Segment Open

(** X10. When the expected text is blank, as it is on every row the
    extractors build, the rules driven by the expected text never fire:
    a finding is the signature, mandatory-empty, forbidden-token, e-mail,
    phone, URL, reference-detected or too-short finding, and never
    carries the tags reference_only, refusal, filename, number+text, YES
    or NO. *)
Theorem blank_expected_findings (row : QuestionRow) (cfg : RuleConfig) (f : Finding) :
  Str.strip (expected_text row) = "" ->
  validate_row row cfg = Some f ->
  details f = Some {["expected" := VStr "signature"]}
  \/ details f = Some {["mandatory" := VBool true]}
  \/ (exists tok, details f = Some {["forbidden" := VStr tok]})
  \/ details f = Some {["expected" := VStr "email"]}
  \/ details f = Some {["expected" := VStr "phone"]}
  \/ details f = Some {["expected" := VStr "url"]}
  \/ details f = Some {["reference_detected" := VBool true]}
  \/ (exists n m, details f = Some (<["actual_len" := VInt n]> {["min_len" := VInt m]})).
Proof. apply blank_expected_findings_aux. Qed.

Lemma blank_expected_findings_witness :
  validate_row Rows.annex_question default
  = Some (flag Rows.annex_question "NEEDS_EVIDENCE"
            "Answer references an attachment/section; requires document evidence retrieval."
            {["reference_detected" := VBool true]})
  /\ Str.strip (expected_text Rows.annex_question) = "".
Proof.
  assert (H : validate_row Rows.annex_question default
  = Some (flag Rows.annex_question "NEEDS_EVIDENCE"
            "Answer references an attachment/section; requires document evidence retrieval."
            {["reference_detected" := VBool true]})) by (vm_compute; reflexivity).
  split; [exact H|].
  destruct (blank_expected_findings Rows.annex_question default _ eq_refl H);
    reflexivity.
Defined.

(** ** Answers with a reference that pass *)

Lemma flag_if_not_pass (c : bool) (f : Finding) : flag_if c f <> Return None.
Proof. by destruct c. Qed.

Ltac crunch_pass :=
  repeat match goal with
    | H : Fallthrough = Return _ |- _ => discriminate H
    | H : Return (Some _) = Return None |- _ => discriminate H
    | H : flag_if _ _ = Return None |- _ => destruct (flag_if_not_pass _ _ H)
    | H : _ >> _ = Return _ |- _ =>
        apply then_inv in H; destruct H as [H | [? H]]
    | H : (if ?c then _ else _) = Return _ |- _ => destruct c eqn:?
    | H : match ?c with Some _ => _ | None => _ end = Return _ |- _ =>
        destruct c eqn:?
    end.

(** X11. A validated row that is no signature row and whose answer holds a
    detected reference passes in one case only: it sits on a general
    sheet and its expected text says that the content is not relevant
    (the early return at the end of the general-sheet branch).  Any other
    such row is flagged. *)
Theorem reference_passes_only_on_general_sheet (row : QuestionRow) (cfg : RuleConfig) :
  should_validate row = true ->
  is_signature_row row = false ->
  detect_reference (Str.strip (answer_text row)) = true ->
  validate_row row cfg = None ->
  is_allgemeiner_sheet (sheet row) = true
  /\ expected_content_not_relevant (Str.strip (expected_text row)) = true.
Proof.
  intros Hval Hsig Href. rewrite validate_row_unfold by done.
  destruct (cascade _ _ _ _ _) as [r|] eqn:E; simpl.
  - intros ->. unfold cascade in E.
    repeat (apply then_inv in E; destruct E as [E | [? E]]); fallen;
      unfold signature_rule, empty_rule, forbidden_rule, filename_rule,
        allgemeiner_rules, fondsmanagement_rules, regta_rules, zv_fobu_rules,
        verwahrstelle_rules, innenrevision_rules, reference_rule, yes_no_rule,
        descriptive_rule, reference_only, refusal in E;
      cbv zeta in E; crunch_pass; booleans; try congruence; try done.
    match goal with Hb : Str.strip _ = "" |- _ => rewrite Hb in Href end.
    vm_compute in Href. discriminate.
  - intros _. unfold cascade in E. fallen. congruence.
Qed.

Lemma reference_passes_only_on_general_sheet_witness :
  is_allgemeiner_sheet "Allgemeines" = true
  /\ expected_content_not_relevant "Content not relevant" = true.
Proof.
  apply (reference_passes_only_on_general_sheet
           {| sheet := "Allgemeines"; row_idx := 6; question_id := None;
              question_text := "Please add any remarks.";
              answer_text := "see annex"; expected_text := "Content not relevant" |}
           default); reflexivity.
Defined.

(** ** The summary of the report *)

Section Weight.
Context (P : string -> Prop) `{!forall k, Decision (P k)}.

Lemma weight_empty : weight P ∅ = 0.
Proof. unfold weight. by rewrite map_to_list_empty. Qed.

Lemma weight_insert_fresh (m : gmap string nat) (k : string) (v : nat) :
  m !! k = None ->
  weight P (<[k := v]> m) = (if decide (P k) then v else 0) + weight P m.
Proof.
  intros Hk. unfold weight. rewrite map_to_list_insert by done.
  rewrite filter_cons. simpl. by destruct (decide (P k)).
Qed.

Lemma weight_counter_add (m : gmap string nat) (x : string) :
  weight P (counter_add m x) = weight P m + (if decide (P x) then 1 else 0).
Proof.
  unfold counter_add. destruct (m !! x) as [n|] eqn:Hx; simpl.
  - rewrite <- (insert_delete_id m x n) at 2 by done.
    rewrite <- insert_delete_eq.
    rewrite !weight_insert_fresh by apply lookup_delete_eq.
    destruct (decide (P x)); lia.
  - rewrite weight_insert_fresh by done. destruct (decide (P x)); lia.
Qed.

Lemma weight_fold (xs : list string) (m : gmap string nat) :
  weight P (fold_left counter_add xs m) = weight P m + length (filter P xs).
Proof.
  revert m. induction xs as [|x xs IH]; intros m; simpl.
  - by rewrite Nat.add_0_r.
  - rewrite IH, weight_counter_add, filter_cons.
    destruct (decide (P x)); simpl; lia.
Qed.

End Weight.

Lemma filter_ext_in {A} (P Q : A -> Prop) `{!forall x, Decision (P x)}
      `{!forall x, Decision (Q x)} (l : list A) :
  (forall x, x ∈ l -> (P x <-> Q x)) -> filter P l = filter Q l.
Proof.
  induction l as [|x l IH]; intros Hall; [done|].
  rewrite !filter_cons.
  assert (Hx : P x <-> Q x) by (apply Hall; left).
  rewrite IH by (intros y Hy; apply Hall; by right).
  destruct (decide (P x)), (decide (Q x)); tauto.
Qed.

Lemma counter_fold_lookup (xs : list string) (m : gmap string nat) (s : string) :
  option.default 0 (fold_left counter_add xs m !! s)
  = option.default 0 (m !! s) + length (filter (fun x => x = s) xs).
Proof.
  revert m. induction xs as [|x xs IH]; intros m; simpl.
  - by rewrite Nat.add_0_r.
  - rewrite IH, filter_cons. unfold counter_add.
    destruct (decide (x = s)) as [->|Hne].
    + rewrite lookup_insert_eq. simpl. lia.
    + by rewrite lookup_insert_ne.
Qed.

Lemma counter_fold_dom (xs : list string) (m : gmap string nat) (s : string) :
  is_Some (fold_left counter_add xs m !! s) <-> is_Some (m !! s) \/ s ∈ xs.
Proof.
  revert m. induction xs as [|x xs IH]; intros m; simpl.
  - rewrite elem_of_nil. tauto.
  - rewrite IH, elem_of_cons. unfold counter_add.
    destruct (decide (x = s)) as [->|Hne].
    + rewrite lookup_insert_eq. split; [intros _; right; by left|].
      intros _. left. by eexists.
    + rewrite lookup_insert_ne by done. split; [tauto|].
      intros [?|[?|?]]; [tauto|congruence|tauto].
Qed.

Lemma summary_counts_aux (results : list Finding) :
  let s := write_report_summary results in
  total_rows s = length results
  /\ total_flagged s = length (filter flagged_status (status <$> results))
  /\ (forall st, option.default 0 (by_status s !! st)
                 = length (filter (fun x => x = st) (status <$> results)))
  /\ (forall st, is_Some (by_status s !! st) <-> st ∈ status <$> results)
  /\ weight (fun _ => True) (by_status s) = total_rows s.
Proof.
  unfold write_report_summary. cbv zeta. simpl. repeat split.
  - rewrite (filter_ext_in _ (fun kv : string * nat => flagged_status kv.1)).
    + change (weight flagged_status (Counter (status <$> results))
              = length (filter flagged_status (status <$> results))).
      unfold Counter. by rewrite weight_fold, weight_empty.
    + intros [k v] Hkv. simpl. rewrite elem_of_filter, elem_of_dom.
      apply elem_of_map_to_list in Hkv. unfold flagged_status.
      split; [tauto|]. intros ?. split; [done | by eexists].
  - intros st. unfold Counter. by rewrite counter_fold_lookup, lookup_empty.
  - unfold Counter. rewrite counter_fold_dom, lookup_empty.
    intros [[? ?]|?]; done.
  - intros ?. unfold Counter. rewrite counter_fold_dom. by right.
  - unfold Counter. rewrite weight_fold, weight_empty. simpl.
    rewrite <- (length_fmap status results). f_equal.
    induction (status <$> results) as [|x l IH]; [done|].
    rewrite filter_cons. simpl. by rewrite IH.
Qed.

Segment Closed

> _GOAL OF THE EXERCISE_
Gather each line of the listing that holds the string "Prop".

> _RESPONSE BOX_
Context (P : string -> Prop) `{!forall k, Decision (P k)}.
Lemma filter_ext_in {A} (P Q : A -> Prop) `{!forall x, Decision (P x)}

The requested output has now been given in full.